» Material provided:
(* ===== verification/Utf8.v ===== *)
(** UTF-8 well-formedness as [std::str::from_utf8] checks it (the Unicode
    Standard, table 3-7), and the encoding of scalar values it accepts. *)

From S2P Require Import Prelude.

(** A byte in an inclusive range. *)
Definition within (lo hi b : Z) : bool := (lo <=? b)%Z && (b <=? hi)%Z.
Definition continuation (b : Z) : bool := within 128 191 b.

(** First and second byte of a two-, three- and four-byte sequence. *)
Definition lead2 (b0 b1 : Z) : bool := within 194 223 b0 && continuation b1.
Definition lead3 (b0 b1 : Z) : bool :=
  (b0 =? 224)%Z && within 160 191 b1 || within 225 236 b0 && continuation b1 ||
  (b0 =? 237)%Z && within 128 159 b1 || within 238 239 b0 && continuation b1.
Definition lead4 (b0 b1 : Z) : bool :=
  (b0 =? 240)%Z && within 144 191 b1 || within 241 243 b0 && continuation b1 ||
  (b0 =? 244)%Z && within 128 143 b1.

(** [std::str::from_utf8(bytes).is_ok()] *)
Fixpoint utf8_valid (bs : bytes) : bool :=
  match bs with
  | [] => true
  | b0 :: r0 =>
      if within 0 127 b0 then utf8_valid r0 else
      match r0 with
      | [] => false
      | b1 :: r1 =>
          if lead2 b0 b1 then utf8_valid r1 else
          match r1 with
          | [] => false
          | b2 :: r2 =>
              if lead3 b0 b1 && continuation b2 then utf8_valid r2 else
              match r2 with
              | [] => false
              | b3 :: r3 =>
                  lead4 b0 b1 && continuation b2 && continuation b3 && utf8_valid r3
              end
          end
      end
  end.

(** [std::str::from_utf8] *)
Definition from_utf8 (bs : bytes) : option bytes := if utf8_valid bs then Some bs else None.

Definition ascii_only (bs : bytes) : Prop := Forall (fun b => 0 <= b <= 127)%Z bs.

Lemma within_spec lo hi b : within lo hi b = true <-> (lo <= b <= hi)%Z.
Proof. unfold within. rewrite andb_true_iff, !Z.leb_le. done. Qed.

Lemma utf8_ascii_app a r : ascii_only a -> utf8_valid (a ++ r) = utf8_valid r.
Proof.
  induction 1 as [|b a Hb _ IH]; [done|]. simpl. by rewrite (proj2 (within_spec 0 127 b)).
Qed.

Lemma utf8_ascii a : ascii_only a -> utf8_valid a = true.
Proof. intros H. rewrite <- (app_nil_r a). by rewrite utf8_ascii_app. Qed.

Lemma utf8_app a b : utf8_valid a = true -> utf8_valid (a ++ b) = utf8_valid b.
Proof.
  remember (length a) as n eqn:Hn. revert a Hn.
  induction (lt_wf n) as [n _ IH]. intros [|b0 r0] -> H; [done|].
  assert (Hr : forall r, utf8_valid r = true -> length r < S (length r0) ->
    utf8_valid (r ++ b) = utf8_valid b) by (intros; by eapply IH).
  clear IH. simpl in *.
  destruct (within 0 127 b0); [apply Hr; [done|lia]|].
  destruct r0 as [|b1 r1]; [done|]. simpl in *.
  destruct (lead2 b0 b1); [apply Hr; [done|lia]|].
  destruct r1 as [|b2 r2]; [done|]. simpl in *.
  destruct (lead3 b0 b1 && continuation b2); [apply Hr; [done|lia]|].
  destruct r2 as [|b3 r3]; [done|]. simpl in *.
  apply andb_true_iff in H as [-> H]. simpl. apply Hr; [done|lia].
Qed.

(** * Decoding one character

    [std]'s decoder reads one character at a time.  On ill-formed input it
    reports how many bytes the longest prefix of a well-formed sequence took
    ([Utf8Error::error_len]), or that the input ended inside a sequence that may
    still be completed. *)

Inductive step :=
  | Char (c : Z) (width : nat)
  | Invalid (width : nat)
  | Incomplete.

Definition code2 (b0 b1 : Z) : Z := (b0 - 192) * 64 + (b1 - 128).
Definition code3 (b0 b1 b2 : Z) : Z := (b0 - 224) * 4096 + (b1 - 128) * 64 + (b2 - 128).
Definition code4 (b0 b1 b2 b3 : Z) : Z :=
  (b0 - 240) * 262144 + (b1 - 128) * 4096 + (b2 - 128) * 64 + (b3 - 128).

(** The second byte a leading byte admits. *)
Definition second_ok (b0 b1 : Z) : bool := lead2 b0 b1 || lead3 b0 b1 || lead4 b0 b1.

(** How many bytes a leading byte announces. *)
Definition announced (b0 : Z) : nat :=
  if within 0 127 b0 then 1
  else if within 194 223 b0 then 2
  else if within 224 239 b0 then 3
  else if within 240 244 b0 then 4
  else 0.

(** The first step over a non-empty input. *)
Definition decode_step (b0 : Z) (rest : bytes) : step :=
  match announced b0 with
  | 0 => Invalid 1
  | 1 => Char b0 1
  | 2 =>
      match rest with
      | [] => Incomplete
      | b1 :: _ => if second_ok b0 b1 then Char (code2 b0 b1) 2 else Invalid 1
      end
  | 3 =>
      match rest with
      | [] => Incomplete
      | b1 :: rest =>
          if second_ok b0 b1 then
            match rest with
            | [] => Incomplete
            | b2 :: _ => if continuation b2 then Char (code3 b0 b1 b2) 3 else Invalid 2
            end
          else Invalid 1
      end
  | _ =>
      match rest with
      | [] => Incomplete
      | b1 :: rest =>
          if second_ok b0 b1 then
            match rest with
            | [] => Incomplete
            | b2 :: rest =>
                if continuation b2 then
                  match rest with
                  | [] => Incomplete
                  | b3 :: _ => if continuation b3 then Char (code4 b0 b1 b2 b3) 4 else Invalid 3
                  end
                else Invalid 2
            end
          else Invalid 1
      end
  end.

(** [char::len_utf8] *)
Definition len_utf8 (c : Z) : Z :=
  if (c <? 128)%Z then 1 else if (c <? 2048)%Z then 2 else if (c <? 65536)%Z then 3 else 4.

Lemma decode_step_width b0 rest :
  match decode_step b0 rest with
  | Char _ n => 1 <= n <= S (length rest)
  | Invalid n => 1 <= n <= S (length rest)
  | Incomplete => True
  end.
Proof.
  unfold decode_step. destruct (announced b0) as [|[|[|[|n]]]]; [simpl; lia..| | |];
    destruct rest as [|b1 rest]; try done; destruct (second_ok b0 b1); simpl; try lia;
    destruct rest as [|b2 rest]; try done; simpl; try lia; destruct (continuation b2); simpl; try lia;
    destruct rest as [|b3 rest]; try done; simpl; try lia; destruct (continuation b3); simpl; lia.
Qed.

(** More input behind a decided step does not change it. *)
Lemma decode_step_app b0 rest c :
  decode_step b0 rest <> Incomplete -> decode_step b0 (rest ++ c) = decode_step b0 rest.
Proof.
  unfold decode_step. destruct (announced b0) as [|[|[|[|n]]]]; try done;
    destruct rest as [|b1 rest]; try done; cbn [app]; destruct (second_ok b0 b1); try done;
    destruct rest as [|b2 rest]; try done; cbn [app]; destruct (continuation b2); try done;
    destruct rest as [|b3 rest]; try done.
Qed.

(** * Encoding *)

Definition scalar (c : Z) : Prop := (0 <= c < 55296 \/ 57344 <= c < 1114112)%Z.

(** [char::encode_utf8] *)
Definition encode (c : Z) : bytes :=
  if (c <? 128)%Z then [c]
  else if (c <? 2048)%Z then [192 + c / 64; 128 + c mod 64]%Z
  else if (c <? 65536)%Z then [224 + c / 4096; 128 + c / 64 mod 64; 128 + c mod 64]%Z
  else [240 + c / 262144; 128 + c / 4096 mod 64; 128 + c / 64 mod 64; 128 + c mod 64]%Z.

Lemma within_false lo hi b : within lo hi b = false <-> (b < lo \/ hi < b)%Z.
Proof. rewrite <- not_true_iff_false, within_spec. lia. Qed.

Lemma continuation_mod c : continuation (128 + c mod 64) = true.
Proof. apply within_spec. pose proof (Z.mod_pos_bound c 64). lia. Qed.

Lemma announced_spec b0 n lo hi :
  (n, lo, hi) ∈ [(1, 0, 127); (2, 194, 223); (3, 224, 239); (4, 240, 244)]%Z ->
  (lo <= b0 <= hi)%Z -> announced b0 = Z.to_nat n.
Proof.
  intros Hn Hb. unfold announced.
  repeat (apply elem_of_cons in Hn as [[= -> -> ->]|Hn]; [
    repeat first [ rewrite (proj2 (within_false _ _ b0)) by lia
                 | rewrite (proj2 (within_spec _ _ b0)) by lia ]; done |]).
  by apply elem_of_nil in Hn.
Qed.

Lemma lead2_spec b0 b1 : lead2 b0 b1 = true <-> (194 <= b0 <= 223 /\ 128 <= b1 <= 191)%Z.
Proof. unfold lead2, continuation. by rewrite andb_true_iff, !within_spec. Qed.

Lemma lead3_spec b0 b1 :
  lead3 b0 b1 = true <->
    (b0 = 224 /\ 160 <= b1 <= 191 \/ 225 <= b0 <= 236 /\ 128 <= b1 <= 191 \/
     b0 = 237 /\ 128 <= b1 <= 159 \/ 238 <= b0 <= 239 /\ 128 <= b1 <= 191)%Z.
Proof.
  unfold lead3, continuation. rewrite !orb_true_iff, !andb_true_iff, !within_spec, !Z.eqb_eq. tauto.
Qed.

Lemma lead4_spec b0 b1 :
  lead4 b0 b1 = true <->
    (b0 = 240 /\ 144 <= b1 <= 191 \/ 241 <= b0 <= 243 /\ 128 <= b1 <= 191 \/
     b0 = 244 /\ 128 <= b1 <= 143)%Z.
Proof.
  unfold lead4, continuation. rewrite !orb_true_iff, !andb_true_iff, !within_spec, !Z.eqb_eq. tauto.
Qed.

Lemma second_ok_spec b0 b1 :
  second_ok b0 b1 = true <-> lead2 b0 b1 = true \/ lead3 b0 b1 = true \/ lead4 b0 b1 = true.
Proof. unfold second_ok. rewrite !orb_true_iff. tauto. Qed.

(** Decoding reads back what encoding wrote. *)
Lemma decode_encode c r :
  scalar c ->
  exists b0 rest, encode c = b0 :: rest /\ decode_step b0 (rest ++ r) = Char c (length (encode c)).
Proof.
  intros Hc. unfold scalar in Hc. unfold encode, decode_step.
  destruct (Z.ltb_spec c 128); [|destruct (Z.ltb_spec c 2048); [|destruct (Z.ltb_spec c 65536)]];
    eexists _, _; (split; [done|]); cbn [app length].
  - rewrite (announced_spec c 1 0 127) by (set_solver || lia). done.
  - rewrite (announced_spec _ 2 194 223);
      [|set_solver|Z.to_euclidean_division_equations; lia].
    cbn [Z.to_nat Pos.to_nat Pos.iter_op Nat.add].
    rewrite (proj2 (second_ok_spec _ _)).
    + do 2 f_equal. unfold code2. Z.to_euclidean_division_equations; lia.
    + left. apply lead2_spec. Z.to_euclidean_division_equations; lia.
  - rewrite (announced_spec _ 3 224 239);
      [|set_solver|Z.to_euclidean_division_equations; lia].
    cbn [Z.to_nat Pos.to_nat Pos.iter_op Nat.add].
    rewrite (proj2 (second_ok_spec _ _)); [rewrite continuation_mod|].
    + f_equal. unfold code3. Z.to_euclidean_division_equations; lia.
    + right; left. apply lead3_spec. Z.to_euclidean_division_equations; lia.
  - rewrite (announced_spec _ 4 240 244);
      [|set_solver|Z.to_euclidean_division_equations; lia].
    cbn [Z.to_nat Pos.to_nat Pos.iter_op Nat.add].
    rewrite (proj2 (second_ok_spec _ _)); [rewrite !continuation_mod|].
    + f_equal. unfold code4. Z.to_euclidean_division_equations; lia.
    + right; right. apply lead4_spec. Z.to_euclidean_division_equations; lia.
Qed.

* * *

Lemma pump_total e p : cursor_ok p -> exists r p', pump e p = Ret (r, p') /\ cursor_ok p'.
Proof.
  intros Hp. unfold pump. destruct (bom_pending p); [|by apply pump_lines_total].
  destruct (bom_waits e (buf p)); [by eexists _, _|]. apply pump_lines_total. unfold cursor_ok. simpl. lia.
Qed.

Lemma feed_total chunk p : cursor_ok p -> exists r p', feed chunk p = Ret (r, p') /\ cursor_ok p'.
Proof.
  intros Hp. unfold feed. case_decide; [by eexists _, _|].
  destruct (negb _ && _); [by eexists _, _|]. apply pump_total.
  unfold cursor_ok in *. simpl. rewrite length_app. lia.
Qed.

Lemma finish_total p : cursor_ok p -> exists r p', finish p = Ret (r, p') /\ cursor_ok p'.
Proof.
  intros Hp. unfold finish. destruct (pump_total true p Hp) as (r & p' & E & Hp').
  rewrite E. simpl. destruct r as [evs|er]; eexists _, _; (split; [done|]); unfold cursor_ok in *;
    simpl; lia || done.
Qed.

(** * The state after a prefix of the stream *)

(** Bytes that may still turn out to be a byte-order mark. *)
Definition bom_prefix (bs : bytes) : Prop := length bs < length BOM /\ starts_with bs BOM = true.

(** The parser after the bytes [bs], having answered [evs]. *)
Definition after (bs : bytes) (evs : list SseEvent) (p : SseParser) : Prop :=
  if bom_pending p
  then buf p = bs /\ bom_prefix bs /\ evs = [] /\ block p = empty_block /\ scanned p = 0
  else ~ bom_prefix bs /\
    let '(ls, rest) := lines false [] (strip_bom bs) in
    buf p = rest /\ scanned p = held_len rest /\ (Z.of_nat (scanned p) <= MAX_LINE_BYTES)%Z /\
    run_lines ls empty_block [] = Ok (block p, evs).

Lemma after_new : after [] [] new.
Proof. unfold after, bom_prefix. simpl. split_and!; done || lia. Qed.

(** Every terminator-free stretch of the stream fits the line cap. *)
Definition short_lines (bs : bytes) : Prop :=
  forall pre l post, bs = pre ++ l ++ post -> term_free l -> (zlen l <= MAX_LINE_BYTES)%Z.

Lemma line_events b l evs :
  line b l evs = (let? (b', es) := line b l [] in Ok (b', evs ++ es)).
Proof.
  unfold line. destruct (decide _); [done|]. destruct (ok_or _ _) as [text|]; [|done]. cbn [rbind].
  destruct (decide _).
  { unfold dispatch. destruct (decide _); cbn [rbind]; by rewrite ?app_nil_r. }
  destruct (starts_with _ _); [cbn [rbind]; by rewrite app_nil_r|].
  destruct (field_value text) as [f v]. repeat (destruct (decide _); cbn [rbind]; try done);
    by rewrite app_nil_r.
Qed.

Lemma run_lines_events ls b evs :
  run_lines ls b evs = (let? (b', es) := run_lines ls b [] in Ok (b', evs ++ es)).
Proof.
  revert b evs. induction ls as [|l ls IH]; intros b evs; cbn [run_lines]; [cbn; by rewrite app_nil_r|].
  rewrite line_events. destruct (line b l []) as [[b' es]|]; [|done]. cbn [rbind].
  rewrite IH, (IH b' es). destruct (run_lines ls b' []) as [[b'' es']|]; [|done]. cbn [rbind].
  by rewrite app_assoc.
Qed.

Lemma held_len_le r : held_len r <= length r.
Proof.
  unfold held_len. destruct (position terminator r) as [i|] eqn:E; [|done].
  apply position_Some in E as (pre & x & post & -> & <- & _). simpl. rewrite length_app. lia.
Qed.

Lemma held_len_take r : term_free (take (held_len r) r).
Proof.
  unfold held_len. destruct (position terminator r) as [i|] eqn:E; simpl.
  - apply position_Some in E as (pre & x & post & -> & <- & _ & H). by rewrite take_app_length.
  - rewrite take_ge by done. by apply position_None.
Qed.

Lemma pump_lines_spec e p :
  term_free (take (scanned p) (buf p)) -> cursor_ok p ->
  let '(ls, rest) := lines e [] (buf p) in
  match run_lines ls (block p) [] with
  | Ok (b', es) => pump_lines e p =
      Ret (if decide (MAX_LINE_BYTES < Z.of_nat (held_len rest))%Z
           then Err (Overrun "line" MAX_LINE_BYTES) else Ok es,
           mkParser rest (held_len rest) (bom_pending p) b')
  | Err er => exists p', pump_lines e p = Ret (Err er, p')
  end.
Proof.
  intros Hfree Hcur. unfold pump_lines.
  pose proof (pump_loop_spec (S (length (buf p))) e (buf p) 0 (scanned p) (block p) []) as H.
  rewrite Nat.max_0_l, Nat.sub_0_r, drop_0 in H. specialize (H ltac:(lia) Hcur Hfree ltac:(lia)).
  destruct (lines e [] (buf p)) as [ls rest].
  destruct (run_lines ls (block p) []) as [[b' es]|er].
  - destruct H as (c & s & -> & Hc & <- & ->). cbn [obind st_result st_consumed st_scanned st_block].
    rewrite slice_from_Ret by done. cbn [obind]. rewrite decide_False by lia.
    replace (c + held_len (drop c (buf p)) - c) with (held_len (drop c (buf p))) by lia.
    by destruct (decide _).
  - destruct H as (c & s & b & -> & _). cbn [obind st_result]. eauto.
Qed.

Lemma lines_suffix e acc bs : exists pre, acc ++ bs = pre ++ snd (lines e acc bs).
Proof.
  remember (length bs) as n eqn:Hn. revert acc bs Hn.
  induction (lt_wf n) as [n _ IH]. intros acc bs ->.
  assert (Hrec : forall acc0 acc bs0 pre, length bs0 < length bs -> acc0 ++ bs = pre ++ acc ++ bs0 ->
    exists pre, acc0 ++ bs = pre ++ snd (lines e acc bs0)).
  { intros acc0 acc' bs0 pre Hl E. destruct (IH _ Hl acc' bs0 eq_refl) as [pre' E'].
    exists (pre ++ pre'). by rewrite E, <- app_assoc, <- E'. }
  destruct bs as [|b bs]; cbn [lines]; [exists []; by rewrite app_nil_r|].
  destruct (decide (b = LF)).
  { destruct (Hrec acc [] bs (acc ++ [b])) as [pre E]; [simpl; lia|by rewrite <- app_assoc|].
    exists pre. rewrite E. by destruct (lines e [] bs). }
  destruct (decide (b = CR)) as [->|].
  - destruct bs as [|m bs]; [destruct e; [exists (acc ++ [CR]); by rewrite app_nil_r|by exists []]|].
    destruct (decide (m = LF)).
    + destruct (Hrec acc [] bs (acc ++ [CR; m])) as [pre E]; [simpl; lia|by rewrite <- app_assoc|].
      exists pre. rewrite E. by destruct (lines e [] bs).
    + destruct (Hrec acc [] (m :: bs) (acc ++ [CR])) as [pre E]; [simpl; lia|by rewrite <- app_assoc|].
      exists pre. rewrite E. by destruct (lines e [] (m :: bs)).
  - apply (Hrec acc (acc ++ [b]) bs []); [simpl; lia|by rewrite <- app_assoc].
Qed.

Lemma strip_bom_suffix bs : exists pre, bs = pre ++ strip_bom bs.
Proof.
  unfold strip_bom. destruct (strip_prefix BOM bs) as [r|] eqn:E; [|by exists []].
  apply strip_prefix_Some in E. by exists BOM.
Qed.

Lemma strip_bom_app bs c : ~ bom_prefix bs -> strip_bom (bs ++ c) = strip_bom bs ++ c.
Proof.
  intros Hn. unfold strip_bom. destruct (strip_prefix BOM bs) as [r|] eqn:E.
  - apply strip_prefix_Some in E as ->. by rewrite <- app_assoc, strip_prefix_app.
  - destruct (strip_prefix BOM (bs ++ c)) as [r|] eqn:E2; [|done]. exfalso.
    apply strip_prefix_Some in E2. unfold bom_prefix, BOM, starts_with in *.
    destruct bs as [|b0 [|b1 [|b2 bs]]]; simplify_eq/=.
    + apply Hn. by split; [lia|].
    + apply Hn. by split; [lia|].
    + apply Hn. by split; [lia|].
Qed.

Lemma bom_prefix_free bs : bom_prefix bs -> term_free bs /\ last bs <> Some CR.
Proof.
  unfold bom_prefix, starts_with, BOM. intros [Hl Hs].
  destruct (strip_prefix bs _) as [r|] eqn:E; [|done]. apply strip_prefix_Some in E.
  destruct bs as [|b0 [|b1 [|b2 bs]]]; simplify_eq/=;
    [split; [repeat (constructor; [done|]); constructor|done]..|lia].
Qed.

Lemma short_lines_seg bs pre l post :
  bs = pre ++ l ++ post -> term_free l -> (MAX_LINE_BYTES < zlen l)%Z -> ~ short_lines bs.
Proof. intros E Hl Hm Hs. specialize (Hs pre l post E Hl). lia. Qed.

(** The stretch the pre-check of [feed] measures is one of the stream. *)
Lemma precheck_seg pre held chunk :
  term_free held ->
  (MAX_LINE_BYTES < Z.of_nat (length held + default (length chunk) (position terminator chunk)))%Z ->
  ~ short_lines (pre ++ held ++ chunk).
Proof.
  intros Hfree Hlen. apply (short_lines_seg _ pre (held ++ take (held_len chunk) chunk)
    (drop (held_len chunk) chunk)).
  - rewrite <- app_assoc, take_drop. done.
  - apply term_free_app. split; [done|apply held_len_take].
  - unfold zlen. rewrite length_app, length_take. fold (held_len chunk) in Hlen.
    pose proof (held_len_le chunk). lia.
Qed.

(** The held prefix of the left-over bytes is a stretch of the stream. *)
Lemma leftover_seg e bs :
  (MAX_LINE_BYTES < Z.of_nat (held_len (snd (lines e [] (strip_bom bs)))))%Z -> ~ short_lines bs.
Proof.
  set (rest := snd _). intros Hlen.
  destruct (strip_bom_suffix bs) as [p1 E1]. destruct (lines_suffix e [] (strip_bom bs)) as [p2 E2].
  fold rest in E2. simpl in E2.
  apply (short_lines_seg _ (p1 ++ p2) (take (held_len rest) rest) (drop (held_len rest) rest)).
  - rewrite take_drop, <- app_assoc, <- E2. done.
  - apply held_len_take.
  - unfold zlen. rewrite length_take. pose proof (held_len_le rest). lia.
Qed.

» Required work:
What lines in the data above carry "induction"? Return them all.

» Your response:
  induction 1 as [|b a Hb _ IH]; [done|]. simpl. by rewrite (proj2 (within_spec 0 127 b)).
  induction (lt_wf n) as [n _ IH]. intros [|b0 r0] -> H; [done|].
  revert b evs. induction ls as [|l ls IH]; intros b evs; cbn [run_lines]; [cbn; by rewrite app_nil_r|].
  induction (lt_wf n) as [n _ IH]. intros acc bs ->.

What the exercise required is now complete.